Fusioni, la soddisfazione dei primi cittadini dove ha vinto il Sì - ANCI Toscana

31 Ott

Fusioni, la soddisfazione dei primi cittadini dove ha vinto il Sì

Nascono i due nuovi Comuni di Laterina-Pergine Valdarno e di Rio 

Molto soddisfatti dopo il referendum i sindaci dei quattro Comuni che hanno detto sì alle fusioni: da un lato le prime cittadine di Pergine Valdarno Simona Neri e di Laterina Catia Donnini (il nuovo Comune si chiamerà Laterina-Pergine Valdarno); dall'altro il sindaco di Rio Marina Renzo Galli e Claudio De Santi, ex sindaco di Rio nell'Elba (si è dimesso nell'agosto scorso, ora a Rio c'è il commissario prefettizio); il nuovo Comune si chiamerà Rio. 

"In questi mesi - commentano Neri e Donnini - abbiamo portato avanti una campagna di sensibilizzazione e di informazione sul tema della fusione, in coerenza con le collaborazioni già in essere tra i due comuni che da tempo gestiscono in associato i servizi. Il risultato positivo premia la bontà del nostro percorso e il mandato dato dagli elettori. Da oggi si apre una pagina nuova che dovrà vedere tutti coinvolti per saper cogliere appieno le opportunità e le risorse offerte dal nuovo comune utili a dare più risposte alle famiglie. In questo percorso saranno coinvolti tutti i cittadini, i dipendenti delle due amministrazioni e tutti i soggetti interessati affinché le possibilità offerte dal processo di fusione diventino patrimonio delle comunità di Pergine e Laterina. Siamo soddisfatte della grande partecipazione al voto e del dibattito sviluppatosi in questi mesi, arricchito anche da chi ha sostenuto pubblicamente il no, che ha consentito di approfondire ed entrare nel merito delle esigenze presenti nei due comuni ed espresse nei numerosi incontri organizzati. Ora il percorso futuro dovrà comprendere tutte le posizioni, anche quelle contrarie, che saranno comunque importanti per contribuire a un iter positivo della fusione".

Da parte sua, Renzo Galli aveva già sottolinato come ci volesse "una certa dose di coraggio ad avanzare questa proposta, visto che il nostro territorio ha bocciato il comune unico dell’Elba nel 2013 con percentuali del 75%. In realtà, enti di queste dimensioni distruggono ricchezza, non la creano.

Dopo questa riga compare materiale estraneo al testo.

(** X14: tables of ints survive [compressed_readable.py].  An array of one or
    more objects that all list the same keys in the same order (at least
    one key, none twice) and hold ints of the signed 32-bit range is sent
    to the columnar form, each column as a constant record, a delta record,
    a packed string or a plain list, and [decompress] rebuilds exactly the
    original rows from the envelope. *)
Theorem int_table_round_trip {F : PyFloat} (arr : list json) :
  int_table arr = true ->
  exists env st,
    CompressedReadable.compress (JArr arr) CompressedReadable.init = Ok (JObj env, st) /\
    columnar_a (match dict_get (py "d") env with Some d => d | None => JNull end) /\
    forall fuel, CompressedReadable.decompress (S (S fuel)) env = Ok (JArr arr).
Proof.
  intros Ht.
  set (m := fold_right (fun x m => Nat.max (depth x) m) O arr).
  destruct (@cr_compress_int_table _ (CompressedReadable._compress_value (S m))
              arr CompressedReadable.init Ht (fun z st0 => eq_refl))
    as (sks & cols & st & Hc & Hkeys & _ & Hexp).
  assert (Ecomp : exists env,
            CompressedReadable.compress (JArr arr) CompressedReadable.init = Ok (JObj env, st) /\
            env = match CompressedReadable.key_map st with
                  | [] => [(py "d", JObj [(py "a", JInt 1); (py "k", JArr (map JStr sks));
                                          (py "d", JArr cols)])]
                  | _ => [(py "d", JObj [(py "a", JInt 1); (py "k", JArr (map JStr sks));
                                         (py "d", JArr cols)])]
                         ++ [(py "m", JObj (map (fun kv => (fst kv, JStr (snd kv)))
                                              (CompressedReadable.key_map st)))]
                  end).
  { eexists. split; [|reflexivity]. unfold CompressedReadable.compress.
    change (CompressedReadable._compress_value (S (depth (JArr arr))) (JArr arr)
              CompressedReadable.init)
      with (CompressedReadable._compress_array (CompressedReadable._compress_value (S m))
              arr CompressedReadable.init).
    rewrite Hc. reflexivity. }
  destruct Ecomp as (env & Ecomp & Eenv).
  pose proof (cr_compress_numbered _ _ Ecomp) as [Hnum Hrev].
  exists env, st. split; [exact Ecomp|].
  set (node := JObj [(py "a", JInt 1); (py "k", JArr (map JStr sks)); (py "d", JArr cols)]) in *.
  assert (Hget : dict_get (py "d") env = Some node)
    by (rewrite Eenv; destruct (CompressedReadable.key_map st); reflexivity).
  split.
  { rewrite Hget. unfold columnar_a, node. eexists; split; reflexivity. }
  intros fuel. unfold CompressedReadable.decompress.
  unfold reverse_of in Hrev. cbn [fields_of] in Hrev. rewrite Hrev. cbn [rbind].
  rewrite Hget.
  cbn [of_option rbind]. unfold node. apply cr_decompress_int_table; auto.
  - eapply Forall2_impl; [|exact Hkeys]. intros k sk Hk. cbn beta in Hk.
    unfold original_key. erewrite reverse_lookup; eauto.
  - eapply Forall2_impl; [|exact Hexp]. intros k c Hk. apply Hk.
Qed.
(** * Warthog node: peer coordination core

    A shallow embedding of the event loop of the Warthog node
    ([src/node/eventloop/eventloop.hpp], [src/node/eventloop/types/conndata.cpp]),
    of the block body container ([block/body/container.cpp]), of the
    difficulty targets ([block/header/difficulty.hpp]) and of the API
    requests that join two answers ([api/interface.cpp]), with the
    properties the specification states about them and further properties
    read off the code.

    Conventions.
    - C++ unsigned integers are [Z] values; where the source does arithmetic
      that can wrap, the wrap-around is written out ([wrap64], [wrap32]).
    - Code that can throw or hit a failed [assert] lives in the monad
      [M]: a state transformer whose outcome is a normal return, a thrown
      [Error] (the state reached at the [throw] is kept, as in C++), or an
      abort.
    - Collaborators whose code is outside the event loop (downloaders, chain
      server, address manager) are parameters of a [Section]. *)

From Stdlib Require Import ZArith List Bool Lia Floats Uint63.
From Stdlib.Strings Require Import Byte.
From stdpp Require Import base option list gmap fin_maps.

Local Open Scope Z_scope.

(** ** Error codes ([general/errors.hpp]) *)

(** The codes the event loop raises by name; [EOTHER] stands for every other
    [int32_t] code carried by an [Error]. *)
Inductive Error : Type :=
| ECHECKSUM | EBLOCKSIZE
| ENOINIT | EINVINIT | EUNREQUESTED
| EBATCHSIZE | EEMPTY | EBADROLLBACK | EBADROLLBACKLEN | EINV_BODY
| ELOWPRIORITY | ETIMEOUT | ENOTFOUND
| EOTHER (code : Z).

(** ** Outcomes of code that may throw or abort *)

Inductive Outcome (S A : Type) : Type :=
| Ok (a : A) (s : S)
| Throw (e : Error) (s : S)
| Abort.
Arguments Ok {S A} a s.
Arguments Throw {S A} e s.
Arguments Abort {S A}.

Definition M (S A : Type) : Type := S -> Outcome S A.

Definition ret {S A} (a : A) : M S A := fun s => Ok a s.

Definition bind {S A B} (m : M S A) (k : A -> M S B) : M S B :=
  fun s => match m s with
           | Ok a s' => k a s'
           | Throw e s' => Throw e s'
           | Abort => Abort
           end.

Definition throw {S A} (e : Error) : M S A := fun s => Throw e s.

(** [assert(b)] of <cassert>. *)
Definition assert {S} (b : bool) : M S unit :=
  fun s => if b then Ok tt s else Abort.

Definition get {S} : M S S := fun s => Ok s s.
Definition gets {S A} (f : S -> A) : M S A := fun s => Ok (f s) s.
Definition modify {S} (f : S -> S) : M S unit := fun s => Ok tt (f s).

(** [try { m } catch (Error e) { h e }]. *)
Definition try_catch {S A} (m : M S A) (h : Error -> M S A) : M S A :=
  fun s => match m s with
           | Ok a s' => Ok a s'
           | Throw e s' => h e s'
           | Abort => Abort
           end.

Declare Scope monad_scope.
Delimit Scope monad_scope with M.
Notation "'let*' x ':=' m 'in' k" := (bind m (fun x => k))
  (at level 10, x name, m at level 100, k at level 200) : monad_scope.
Notation "'run' m 'then' k" := (bind m (fun _ => k))
  (at level 10, m at level 100, k at level 200) : monad_scope.
Local Open Scope monad_scope.

(** [for (auto& x : l) body(x)]. *)
Fixpoint for_each {S A} (l : list A) (body : A -> M S unit) : M S unit :=
  match l with
  | [] => ret tt
  | x :: l' => bind (body x) (fun _ => for_each l' body)
  end.

(** [size_t] and [uint32_t] arithmetic. *)
Definition wrap64 (z : Z) : Z := z mod 2 ^ 64.
Definition wrap32 (z : Z) : Z := z mod 2 ^ 32.

(** ** Block body container ([block/body/container.cpp]) *)

Module BodyContainer.
Section WithParams.

(** [MAXBLOCKSIZE] of [general/params.hpp] and [BodyStructure::parse] of
    [block/body/view.hpp] are declared outside this file's sources. *)
Variable MAXBLOCKSIZE : Z.
Variable BodyStructure NonzeroHeight BlockVersion : Type.
Variable BodyStructure_parse :
  list byte -> NonzeroHeight -> BlockVersion -> option BodyStructure.

(** [class BodyContainer { std::vector<uint8_t> bytes; }]. *)
Record t : Type := mk { bytes : list byte }.

(** [BodyContainer::BodyContainer(std::span<const uint8_t> s)]: the member
    [bytes] is default-initialised and the body only checks the size. *)
Definition from_span (s : list byte) : Error + t :=
  if MAXBLOCKSIZE <? Z.of_nat (length s)
  then inl EBLOCKSIZE
  else inr {| bytes := [] |}.

(** [BodyContainer::BodyContainer(Reader& r)]. *)
Definition from_reader (span : list byte) : t := {| bytes := span |}.

(** [BodyContainer::parse_structure]. *)
Definition parse_structure (b : t) (h : NonzeroHeight) (v : BlockVersion)
  : option BodyStructure :=
  BodyStructure_parse (bytes b) h v.

(** [BodyContainer::parse_structure_throw]. *)
Definition parse_structure_throw (b : t) (h : NonzeroHeight) (v : BlockVersion)
  : Error + BodyStructure :=
  match parse_structure b h v with
  | Some p => inr p
  | None => inl EINV_BODY
  end.

End WithParams.
End BodyContainer.

(** ** Timer wheel ([eventloop/timer.hpp]) *)

Module Timer.

(** [Timer::Event]: the tagged payloads; all but [Connect] derive from
    [Timer::WithConnecitonId]. *)
Inductive Event : Type :=
| Connect
| SendPing (conId : Z)
| CloseNoPong (conId : Z)
| CloseNoReply (conId : Z)
| Expire (conId : Z)
| ThrottledSend (conId : Z).

(** Modelled from the spec: [eventloop/timer.hpp] is not among the sources.
    The spec describes the wheel as an "ordered map from deadline to tagged
    payload" with [insert], [cancel], [popExpired] and [nextDeadline], whose
    handles are stable under insertion.  An entry carries its deadline, a key
    that is never reused (the handle) and its payload; [ordered] is kept
    sorted by deadline, entries of equal deadline in insertion order. *)
Record entry : Type := mk_entry { deadline : Z; key : nat; payload : Event }.

Record t : Type := mk { ordered : list entry; fresh : nat }.

(** [Timer::iterator]; [None] plays [timer.end()]. *)
Definition iterator : Type := nat.

Definition empty : t := {| ordered := []; fresh := O |}.

Fixpoint insert_entry (e : entry) (l : list entry) : list entry :=
  match l with
  | [] => [e]
  | x :: l' =>
      if deadline e <? deadline x then e :: x :: l'
      else x :: insert_entry e l'
  end.

(** [timer.insert(time_point, payload)]. *)
Definition insert_at (tp : Z) (ev : Event) (tm : t) : iterator * t :=
  (fresh tm,
   {| ordered := insert_entry (mk_entry tp (fresh tm) ev) (ordered tm);
      fresh := S (fresh tm) |}).

(** [timer.cancel(iterator)]. *)
Definition cancel (it : iterator) (tm : t) : t :=
  {| ordered := List.filter (fun e => negb (Nat.eqb (key e) it)) (ordered tm);
     fresh := fresh tm |}.



(** [timer.next()]; [None] is [time_point::max()]. *)
Definition next (tm : t) : option Z :=
  match ordered tm with
  | [] => None
  | e :: _ => Some (deadline e)
  end.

E’ un territorio con enormi possibilità di sviluppo, ma occorrono risorse e bisogna colmare il deficit di personale, competenze tecniche, capacità amministrativa". Gli fa eco De Santi: "Dai nostri due Comuni, che sono i più disagiati dell'Elba, arriva un segnaler importante per tutta l'isola. Credo che da qui si possa ripartire e andare avanti, ed avere maggiori possibilità nell'unificazione di tutta l'Elba".

Una volta acquisiti i risultati definitivi delle votazioni, sarà il Consiglio regionale della Toscana decidere ufficialmente il via libera alle fusioni, che dovrebbero essere operative dal 1° gennaio 2018.